Hinckley Introduces a Hybrid Poweryacht
Images courtesy Hinckley Yachts
Few boats, if any, share the intriguing, unique, and ongoing saga of the 36-foot Dasher, the very first jet-drive picnic boat launched by Hinckley Yachts, the estimable Maine boatyard that has produced heirloom-quality vessels since their founding in 1928. Built in 1994, Dasher was the progenitor of Hinckley’s distinctive picnic-boat line, a long (and much imitated) series of elegant open-air express cruisers—over 1,200 have been built in the intervening decades.
Under any circumstances, Dasher would be an iconic, even historic craft. But since Hinckley reacquired the boat from a private owner in 2017, it has embarked on a fresh journey, representing a second act in its already impressive existence. Dasher has been refit and reconfigured as the prototype to test Hinckley’s ambitious, innovative SilentJet hybrid technology, a trademarked combo platter of diesel and electric propulsion unlike anything else cleaving the coastlines. It’s like a waterborne Prius that provides mellow, silent running when you want it, and peppy, robust performance when you need it.
“We’re in the business of creating powerful memories for our clients,” Scott Bryant, Hinckley’s vice president of sales and marketing, told me on a sea trial aboard Dasher off the coast of southern New England last fall. “SilentJet takes that concept and ups the game from an experience perspective.” Dasher represents the test bed for what Hinckley ultimately aims to achieve. The system, developed in a partnership with Twin Disk, the transmission manufacturer, will first be offered on the company’s
40-foot Picnic Boat 40 S (one of three models currently in production) in 2024.

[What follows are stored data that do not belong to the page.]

Definition LUKS_keyslot_pbkdf (hdr : luks_phdr) (keyslot : Z) (pbkdf : crypt_pbkdf_type) : Z * crypt_pbkdf_type :=
  if slot_not_active (LUKS_keyslot_info hdr keyslot) then (- EINVAL, pbkdf)
  else (0, PbkdfType (Some CRYPT_KDF_PBKDF2) (Some (string_of_bytes (cstr (hashSpec hdr))))
             0 (passwordIterations (kb hdr keyslot)) 0 0 0).

(** ** Strings of the header *)

(** [_to_lower], at most [max_len] characters. *)
Fixpoint _to_lower (str : bytes) (max_len : nat) : bytes :=
  match str, max_len with
  | c :: str', S n => if bool_decide (c = x00) then str else (if isupper c then tolower c else c) :: _to_lower str' n
  | _, _ => str
  end.

(** memset and strcpy of "ecb" *)
Definition ecb_mode : bytes := strncpy LUKS_CIPHERMODE_L (bytes_of_string "ecb").

Definition LUKS_fix_header_compatible (header : luks_phdr) : luks_phdr :=
  let header := set_hashSpec (_to_lower (hashSpec header) (Z.to_nat LUKS_HASHSPEC_L)) header in
  if bool_decide (slice 0 4 (cipherMode header) = bytes_of_string "ecb-")
  then set_cipher (cipherName header) ecb_mode header else header.

(** [field[n - 1] = 0] *)
Definition terminate (field : bytes) : bytes := splice (zlen field - 1) [x00] field.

The nuts and bolts of the energy, charging, and propulsion package are straightforward: a pair of 90 kW electric motors and a matching set of Cummins 550-hp diesel engines are the hybrid components. There’s an 80 kw/hour battery that can be charged either manually shoreside or by the diesels (there is no separate generator). In electric mode, the yacht will run silently at 5-7 knots for 60-90 minutes, depending on how fast you go and the sea state and wind conditions. After switching to diesel power—following, say, a pleasant and quiet hour-long harbor cruise—it takes 30-45 minutes to recharge the batteries (the process takes 8-10 hours on shore power). Under the twin diesels, cruising speeds top off at around 35 knots. With the batteries fully charged, they’ll support air conditioning and other systems overnight at anchor.
The numbers are all certainly impressive, but how do they translate to the heady experience Hinckley hopes to provide? Our boat test aboard Dasher, conducted on the heels of a passing cold front in blustery 20-knot northwesterlies, provided some answers.
Perhaps the most impressive aspect of the SilentJet system is the software that allows a seamless transition from electric mode to diesel mode when throttling down or up. (It should be noted that Dasher’s hull is a semi-displacement craft while the 40 S is a planing hull, so our spin was somewhat of an apples-to-oranges comparison.) Like its picnic-boat siblings, the SilentJet steering can toggle from a wheel to the company’s proprietary JetStick joystick, with the latter providing a rather otherworldly experience when gliding along under electricity alone and answering the helm with a flick of the wrist.
For relatively ancient mariners like myself, it takes a bit of thought to register speed and power consumption in kilowatts as opposed to rpm. That said, to simplify matters, it’s around 1,250 rpm, or 7 knots, when the system automatically upshifts from electric to diesel. With the throttle down and boat speeds rising, Dasher felt purposeful and responsive. It’s pretty clear the Hinckley design team got things right the first time around.
As a longtime sailor, I found the downshift to all-electric mode to be soothing and familiar; it’s like that magical moment on any great sail when you shut off the auxiliary and relish the silence, the only related sound that of the boat slipping through the waves. The change in energy when all is quiet is both literal and figurative. Not only has the power source been altered, so too has the onboard vibe: voices are lowered, breath is exhaled, everyone transits to a more relaxed, conversational state. I have to admit I sort of rolled my eyes when Bryant, the marketing ace, spoke about the “experience perspective.” But he was absolutely correct. Aboard Dasher—a powerboat, for heaven’s sake—I once again learned that silence at sea is, well, golden.
Herb McCormick is the former editor-in-chief of Cruising World magazine and yachting correspondent for The New York Times. The author of five nautical books, he lives in his hometown of Newport, Rhode Island.